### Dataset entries
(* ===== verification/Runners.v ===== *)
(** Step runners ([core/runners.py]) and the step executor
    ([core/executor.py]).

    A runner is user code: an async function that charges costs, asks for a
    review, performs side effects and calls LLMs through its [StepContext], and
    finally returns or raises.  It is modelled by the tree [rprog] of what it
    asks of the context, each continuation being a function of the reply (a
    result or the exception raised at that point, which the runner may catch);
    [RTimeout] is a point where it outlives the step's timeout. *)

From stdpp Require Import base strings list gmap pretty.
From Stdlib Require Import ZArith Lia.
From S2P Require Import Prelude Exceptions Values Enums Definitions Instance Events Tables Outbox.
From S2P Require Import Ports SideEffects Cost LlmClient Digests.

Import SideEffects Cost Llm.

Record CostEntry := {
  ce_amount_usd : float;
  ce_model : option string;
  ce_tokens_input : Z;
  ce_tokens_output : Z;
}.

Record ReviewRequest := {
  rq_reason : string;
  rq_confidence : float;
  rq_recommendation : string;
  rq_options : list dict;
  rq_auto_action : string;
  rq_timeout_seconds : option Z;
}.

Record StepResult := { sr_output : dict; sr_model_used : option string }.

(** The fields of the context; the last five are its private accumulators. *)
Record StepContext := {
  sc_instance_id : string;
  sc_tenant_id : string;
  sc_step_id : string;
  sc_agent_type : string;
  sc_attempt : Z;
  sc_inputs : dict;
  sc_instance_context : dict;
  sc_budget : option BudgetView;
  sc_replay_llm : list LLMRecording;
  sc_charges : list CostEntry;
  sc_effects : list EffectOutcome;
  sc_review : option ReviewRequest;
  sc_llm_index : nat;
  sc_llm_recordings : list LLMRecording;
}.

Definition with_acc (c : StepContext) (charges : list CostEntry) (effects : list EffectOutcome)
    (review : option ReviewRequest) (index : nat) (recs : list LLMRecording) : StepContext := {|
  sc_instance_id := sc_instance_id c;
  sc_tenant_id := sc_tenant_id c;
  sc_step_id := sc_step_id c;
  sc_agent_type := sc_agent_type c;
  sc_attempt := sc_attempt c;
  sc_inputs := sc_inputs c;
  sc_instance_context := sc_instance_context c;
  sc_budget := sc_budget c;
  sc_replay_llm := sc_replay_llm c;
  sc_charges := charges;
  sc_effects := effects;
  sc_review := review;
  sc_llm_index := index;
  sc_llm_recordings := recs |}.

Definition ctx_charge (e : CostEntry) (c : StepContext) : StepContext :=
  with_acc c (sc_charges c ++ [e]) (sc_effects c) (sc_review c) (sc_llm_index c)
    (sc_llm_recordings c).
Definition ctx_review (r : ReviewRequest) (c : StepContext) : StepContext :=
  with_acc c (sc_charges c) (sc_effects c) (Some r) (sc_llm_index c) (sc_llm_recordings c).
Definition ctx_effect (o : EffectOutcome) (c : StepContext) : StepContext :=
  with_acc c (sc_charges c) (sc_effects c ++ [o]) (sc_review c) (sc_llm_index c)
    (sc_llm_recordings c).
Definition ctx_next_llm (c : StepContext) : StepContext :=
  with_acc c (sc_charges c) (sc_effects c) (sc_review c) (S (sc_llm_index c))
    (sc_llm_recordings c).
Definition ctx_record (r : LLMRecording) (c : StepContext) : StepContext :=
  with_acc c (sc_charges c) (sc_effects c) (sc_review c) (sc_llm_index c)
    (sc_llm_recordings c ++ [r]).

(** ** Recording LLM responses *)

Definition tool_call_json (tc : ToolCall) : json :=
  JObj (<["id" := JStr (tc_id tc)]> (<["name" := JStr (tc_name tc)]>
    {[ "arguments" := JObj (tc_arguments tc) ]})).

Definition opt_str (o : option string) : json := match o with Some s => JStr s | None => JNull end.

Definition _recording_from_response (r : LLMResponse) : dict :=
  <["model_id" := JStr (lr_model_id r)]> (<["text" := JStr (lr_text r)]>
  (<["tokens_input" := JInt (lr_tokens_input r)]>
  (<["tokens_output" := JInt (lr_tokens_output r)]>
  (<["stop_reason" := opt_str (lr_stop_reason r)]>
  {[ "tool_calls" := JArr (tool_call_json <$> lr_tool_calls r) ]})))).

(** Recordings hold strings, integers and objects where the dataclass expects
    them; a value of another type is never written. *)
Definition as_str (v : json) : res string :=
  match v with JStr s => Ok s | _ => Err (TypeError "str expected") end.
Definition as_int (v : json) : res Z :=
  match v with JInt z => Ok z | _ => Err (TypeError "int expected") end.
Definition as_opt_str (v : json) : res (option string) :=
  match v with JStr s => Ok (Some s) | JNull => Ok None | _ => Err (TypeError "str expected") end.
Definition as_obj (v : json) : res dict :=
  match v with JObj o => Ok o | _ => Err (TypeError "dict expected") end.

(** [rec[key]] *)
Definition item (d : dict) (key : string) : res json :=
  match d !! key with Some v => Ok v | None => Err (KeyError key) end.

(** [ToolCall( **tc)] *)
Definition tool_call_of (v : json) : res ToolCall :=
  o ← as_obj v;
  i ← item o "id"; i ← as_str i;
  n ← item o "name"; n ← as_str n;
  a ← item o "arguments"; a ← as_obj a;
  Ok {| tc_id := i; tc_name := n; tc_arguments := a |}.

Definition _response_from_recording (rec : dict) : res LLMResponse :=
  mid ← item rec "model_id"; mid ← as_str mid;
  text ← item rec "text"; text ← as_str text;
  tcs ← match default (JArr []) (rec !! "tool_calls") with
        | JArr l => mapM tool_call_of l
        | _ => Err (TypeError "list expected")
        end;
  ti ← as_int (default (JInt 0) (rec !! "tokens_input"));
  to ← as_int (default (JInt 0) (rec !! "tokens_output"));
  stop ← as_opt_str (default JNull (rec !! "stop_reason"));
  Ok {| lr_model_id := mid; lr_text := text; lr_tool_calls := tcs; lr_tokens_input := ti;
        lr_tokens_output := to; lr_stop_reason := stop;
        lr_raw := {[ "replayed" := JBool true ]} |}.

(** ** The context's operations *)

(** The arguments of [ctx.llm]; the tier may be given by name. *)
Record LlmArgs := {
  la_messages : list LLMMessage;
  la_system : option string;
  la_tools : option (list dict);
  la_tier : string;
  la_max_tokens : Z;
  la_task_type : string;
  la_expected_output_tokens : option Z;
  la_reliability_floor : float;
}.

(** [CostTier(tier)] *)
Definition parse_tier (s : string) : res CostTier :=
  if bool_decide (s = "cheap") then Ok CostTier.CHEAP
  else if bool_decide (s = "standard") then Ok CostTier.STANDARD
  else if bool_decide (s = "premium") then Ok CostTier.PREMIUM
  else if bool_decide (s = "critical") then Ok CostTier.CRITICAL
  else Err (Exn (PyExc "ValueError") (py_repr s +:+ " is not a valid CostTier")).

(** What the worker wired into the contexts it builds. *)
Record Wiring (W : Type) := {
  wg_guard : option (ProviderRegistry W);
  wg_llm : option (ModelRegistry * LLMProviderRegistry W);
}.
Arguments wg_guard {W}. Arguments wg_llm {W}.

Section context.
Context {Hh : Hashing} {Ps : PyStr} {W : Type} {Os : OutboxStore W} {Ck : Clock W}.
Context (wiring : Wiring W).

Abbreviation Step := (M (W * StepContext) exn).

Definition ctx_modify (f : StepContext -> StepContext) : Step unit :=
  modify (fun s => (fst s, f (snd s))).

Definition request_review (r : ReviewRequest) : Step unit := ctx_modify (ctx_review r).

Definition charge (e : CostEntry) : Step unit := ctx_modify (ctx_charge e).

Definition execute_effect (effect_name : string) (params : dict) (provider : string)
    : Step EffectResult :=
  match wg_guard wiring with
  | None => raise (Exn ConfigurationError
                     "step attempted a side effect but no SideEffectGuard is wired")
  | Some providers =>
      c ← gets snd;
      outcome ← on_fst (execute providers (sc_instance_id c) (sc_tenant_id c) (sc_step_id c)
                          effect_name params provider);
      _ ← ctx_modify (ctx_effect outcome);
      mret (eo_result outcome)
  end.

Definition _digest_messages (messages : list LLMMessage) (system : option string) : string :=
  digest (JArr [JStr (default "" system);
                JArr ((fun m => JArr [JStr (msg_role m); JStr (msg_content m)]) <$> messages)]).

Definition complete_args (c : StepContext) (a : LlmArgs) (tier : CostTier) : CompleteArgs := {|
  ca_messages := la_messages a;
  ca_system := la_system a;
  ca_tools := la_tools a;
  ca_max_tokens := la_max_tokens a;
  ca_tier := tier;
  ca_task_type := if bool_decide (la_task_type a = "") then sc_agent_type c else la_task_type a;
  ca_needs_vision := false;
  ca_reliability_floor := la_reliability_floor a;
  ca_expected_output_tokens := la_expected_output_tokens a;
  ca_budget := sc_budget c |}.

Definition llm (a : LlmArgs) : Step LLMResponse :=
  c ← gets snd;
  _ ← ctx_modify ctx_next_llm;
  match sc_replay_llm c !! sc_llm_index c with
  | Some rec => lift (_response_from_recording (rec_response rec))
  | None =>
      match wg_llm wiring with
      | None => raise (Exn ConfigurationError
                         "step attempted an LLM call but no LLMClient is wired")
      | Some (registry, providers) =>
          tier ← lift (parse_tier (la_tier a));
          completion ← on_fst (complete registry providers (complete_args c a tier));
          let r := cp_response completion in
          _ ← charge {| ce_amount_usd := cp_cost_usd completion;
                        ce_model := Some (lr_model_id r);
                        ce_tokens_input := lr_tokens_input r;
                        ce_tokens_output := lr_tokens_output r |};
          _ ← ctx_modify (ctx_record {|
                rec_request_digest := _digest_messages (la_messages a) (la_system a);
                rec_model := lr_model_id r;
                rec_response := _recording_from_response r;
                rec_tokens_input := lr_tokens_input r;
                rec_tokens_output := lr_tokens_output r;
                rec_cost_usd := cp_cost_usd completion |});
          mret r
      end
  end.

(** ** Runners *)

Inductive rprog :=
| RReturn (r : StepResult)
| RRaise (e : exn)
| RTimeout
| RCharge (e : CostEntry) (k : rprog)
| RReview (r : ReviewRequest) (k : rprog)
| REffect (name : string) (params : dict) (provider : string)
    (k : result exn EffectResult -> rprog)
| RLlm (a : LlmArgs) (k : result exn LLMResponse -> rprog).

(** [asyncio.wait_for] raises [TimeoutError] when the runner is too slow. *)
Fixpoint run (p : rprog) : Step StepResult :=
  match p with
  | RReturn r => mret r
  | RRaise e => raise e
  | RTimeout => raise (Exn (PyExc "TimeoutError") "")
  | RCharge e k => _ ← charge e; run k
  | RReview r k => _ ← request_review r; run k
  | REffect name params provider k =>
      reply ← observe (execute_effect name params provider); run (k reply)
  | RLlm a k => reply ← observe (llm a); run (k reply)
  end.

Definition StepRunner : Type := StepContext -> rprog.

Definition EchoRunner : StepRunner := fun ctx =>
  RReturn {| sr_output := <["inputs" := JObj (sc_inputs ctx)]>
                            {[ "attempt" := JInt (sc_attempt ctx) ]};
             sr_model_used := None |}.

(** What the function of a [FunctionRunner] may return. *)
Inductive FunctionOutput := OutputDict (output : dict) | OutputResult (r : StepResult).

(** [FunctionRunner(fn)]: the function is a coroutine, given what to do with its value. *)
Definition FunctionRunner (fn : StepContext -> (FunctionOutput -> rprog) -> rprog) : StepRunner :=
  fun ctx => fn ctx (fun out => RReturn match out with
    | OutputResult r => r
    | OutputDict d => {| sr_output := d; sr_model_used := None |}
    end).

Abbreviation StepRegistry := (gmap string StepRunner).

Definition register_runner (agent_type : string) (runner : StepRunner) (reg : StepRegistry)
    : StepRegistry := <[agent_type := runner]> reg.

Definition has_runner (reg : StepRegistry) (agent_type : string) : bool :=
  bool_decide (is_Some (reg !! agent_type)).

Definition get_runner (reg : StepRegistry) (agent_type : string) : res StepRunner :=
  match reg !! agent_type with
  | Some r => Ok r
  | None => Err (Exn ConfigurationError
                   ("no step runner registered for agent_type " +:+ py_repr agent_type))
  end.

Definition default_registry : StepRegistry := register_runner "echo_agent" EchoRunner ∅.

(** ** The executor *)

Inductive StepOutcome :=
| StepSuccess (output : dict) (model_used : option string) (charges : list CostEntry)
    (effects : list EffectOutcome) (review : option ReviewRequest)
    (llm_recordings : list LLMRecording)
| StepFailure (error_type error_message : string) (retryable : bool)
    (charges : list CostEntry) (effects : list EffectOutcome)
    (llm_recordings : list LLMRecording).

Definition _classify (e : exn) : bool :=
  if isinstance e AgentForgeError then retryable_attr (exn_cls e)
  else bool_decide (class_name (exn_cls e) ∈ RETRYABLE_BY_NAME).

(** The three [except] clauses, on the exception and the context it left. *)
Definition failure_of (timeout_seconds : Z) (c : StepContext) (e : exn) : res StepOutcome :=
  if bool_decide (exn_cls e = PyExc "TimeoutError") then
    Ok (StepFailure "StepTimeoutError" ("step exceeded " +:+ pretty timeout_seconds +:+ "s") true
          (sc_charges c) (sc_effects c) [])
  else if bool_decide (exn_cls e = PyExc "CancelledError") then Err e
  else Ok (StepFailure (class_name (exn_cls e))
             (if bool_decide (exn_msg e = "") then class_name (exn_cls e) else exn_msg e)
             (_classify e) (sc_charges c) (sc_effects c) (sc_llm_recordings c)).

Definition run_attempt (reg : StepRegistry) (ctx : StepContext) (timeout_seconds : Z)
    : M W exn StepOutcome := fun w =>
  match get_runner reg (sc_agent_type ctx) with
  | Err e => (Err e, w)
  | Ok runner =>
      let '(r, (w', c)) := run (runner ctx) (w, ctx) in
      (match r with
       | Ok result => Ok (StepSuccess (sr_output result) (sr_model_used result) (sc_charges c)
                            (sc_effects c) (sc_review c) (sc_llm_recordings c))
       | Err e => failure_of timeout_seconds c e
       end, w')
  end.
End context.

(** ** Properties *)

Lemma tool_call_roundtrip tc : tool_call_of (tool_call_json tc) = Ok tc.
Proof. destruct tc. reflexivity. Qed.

### WORK REQUEST
Above are the records. Copy the lines beginning at the one that has "sc_agent_type := sc_agent_type c;" and ending with the one that has "sc_llm_recordings := recs", unchanged.

### OUTPUT BELOW
  sc_agent_type := sc_agent_type c;
  sc_attempt := sc_attempt c;
  sc_inputs := sc_inputs c;
  sc_instance_context := sc_instance_context c;
  sc_budget := sc_budget c;
  sc_replay_llm := sc_replay_llm c;
  sc_charges := charges;
  sc_effects := effects;
  sc_review := review;
  sc_llm_index := index;
  sc_llm_recordings := recs |}.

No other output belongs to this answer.